Segment Open
(** What a release shows when its provenance matches a request. *)
Record imported_from (skill : SkillVersion) (request : ImportRequest) (upstream : Upstream) : Prop := {
  if_kind : enum_name (pv_kind (sk_provenance skill)) = enum_name (us_kind upstream);
  if_upstream : pv_upstreamId (sk_provenance skill) = Some (us_id upstream);
  if_path : pv_path (sk_provenance skill) = Some (iq_path request);
  if_repository : exists repository, pv_repository (sk_provenance skill) = Some repository /\
    (iq_repository request = None \/ iq_repository request = Some repository) /\
    provenanceRepositoryMatches upstream repository = true;
  if_revision : exists revision, pv_revision (sk_provenance skill) = Some revision /\
    isValidImportRevision upstream revision (iq_externalSnapshotHash request) = true;
  if_feed : (iq_feedId request = None \/ pv_feedId (sk_provenance skill) = iq_feedId request) /\
    (iq_feedConfigRevision request = None \/
     pv_feedConfigRevision (sk_provenance skill) = iq_feedConfigRevision request);
  if_digest : pv_sourceDigest (sk_provenance skill) = None \/
    pv_sourceDigest (sk_provenance skill) = Some (sb_digest (sk_artifact skill));
}.
Lemma agrees_spec {A} `{EqDecision A} (expected actual : option A) :
  agrees expected actual = true <-> expected = None \/ actual = expected.
Proof.
  destruct expected; cbn; [|by split; [left|]]. rewrite bool_decide_eq_true.
  split; [by right | by intros [?|?]].
Qed.
Lemma importProvenanceMatches_spec skill request upstream :
  importProvenanceMatches skill request upstream = true -> imported_from skill request upstream.
Proof.
  unfold importProvenanceMatches. destruct (non_empty (pv_repository _)) as [repository|] eqn:Hr; [|done].
  destruct (pv_revision _) as [revision|] eqn:Hv; [|done]. rewrite !andb_true_iff, !agrees_spec, !bool_decide_eq_true.
  intros [[[[[[[[[[[[[H1 H2] H3] H4] H5] H6] H7] H8] H9] H10] H11] H12] H13] H14].
  assert (Hrep : pv_repository (sk_provenance skill) = Some repository)
    by (destruct (pv_repository (sk_provenance skill)) as [[|c r]|]; cbn in Hr; congruence).
  split; try done.
  - by apply jeqb_true in H1.
  - exists repository. split; [done|]. split; [|done]. destruct H6 as [?|<-]; [by left | by right].
  - by exists revision.
  - destruct (pv_sourceDigest _) as [d|]; [|by left]. right.
    by apply andb_true_iff in H14 as [_ ->%jeqb_true].
Qed.

(** ** Feeds and upstreams *)

Lemma index_of_imap i (l : list Feed) k x : l !! i = Some x ->
  index_of (Some (k + i)%nat) (imap (fun j feed => (Some (k + j)%nat, feed)) l) = Some i.
Proof.
  revert i k. induction l as [|y l IH]; intros i k Hi; [done|]. rewrite imap_cons. cbn [index_of fst].
  destruct i as [|i].
  - rewrite bool_decide_true; [done|]. by rewrite Nat.add_0_r.
  - rewrite bool_decide_false by (intros [[= ?] _]; lia). cbn in Hi. specialize (IH i (S k) Hi).
    replace (S k + i)%nat with (k + S i)%nat in IH by lia.
    rewrite (imap_ext _ (fun j feed => (Some (S k + j)%nat, feed))); [by rewrite IH|].
    intros j ? _. cbn. do 2 f_equal. lia.
Qed.
Lemma index_of_None i (l : list FeedObject) : Forall (fun x => x.1 <> Some i) l -> index_of (Some i) l = None.
Proof.
  induction 1 as [|x l Hx _ IH]; [done|]. cbn [index_of].
  by rewrite bool_decide_false, IH by by intros [? _].
Qed.
(** The object the search found, by its place in the array. *)
Lemma find_object_at p k (l : list Feed) ref f :
  find_first (fun object => p object.2) (imap (fun j feed => (Some (k + j)%nat, feed)) l) = Some (ref, f) ->
  exists i, ref = Some (k + i)%nat /\ l !! i = Some f /\ find_first p l = Some f /\
    forall g, <[i := g]> l = update_first p (fun _ => g) l.
Proof.
  revert k. induction l as [|x l IH]; intros k; [done|]. rewrite imap_cons. cbn [find_first snd update_first].
  destruct (p x) eqn:E.
  - intros [= <- <-]. exists 0%nat. cbn. by rewrite Nat.add_0_r.
  - intros H. destruct (IH (S k)) as (i & -> & Hi & Hf & Hu).
    { rewrite <- H. f_equal. apply imap_ext. intros j ? _. cbn. do 2 f_equal. lia. }
    exists (S i). split; [f_equal; lia|]. split; [done|]. split; [done|]. intros g. cbn. by rewrite Hu.
Qed.
Lemma find_object p l ref f : find_first (fun object => p object.2) (feed_objects l) = Some (ref, f) ->
  exists i, index_of ref (feed_objects l) = Some i /\ find_first p l = Some f /\
    (forall g, (set_element (Some i) g (feed_objects l)).*2 = update_first p (fun _ => g) l) /\
    (forall g, index_of ref (set_element (Some i) g (feed_objects l)) = None).
Proof.
  intros H. destruct (find_object_at p 0 l ref f H) as (i & -> & Hi & Hf & Hu). exists i.
  split; [by apply (index_of_imap i l 0 f)|]. split; [done|]. split.
  - intros g. cbn [set_element]. rewrite list_fmap_insert, <- Hu. cbn. f_equal. unfold feed_objects.
    rewrite fmap_imap. apply list_eq. intros j. rewrite list_lookup_imap. by destruct (l !! j).
  - intros g. apply index_of_None, Forall_lookup. intros j x. cbn [set_element]. rewrite list_lookup_insert_Some.
    intros [(<- & <- & _)|(Hne & Hx)]; [done|]. unfold feed_objects in Hx. rewrite list_lookup_imap in Hx.
    destruct (l !! j); [|done]. cbn in Hx. injection Hx as <-. cbn. intros [= E]. lia.
Qed.

(** A feed after an update: the same feed under a new revision. *)
Definition feed_updated (patch : FeedPatch) (revision : jstr) (feed : Feed) : Feed :=
  with_configRevision revision (patched patch feed).
Lemma update_feed_cases id principal requestId patch ids now current s' updated :
  update_feed_commit config id principal requestId patch ids now current = Ok (s', updated) ->
  updated = None /\ exists existing e, find_first (fun feed => jeqb (fd_id feed) id) (feeds current) = Some existing /\
    ae_organizationId e = org /\
    s' = appendAudit e (with_st_feeds (Some (update_first (fun feed => jeqb (fd_id feed) id)
           (fun _ => feed_updated patch (fe_configRevision ids) existing) (feeds current)))
           (fill_collections current)).
Proof.
  unfold update_feed_commit. intros H. destruct (ensureState _ _) as [m|] eqn:He; [|done].
  apply ensure_current in He as ->. cbn [rbind] in H. change (feeds (fill_collections current)) with (feeds current) in H.
  destruct (@find_first (option nat * Feed) (fun object => jeqb (fd_id object.2) id) (feed_objects (feeds current)))
    as [[ref existing]|] eqn:Ef; [|done].
  destruct (find_object (fun feed => jeqb (fd_id feed) id) _ _ _ Ef) as (i & Hi & Hf & Hset & Hnone).
  destruct (assertFeedNameAvailable _ _ _); [|done]. cbn [rbind] in H. rewrite Hi in H.
  rewrite Hset, Hnone in H. injection H as <- <-. split; [done|]. exists existing. eexists.
  split; [done|]. split; [|reflexivity]. done.
Qed.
Segment Closed
EXERCISE BRIEF: Among the lines above, repeat exactly those from the line with "(fun _ => feed_updated" to the line with "destruct (find_object (fun", counting both ends.

RESPONSE FOR THIS EXERCISE:
           (fun _ => feed_updated patch (fe_configRevision ids) existing) (feeds current)))
           (fill_collections current)).
Proof.
  unfold update_feed_commit. intros H. destruct (ensureState _ _) as [m|] eqn:He; [|done].
  apply ensure_current in He as ->. cbn [rbind] in H. change (feeds (fill_collections current)) with (feeds current) in H.
  destruct (@find_first (option nat * Feed) (fun object => jeqb (fd_id object.2) id) (feed_objects (feeds current)))
    as [[ref existing]|] eqn:Ef; [|done].
  destruct (find_object (fun feed => jeqb (fd_id feed) id) _ _ _ Ef) as (i & Hi & Hf & Hset & Hnone).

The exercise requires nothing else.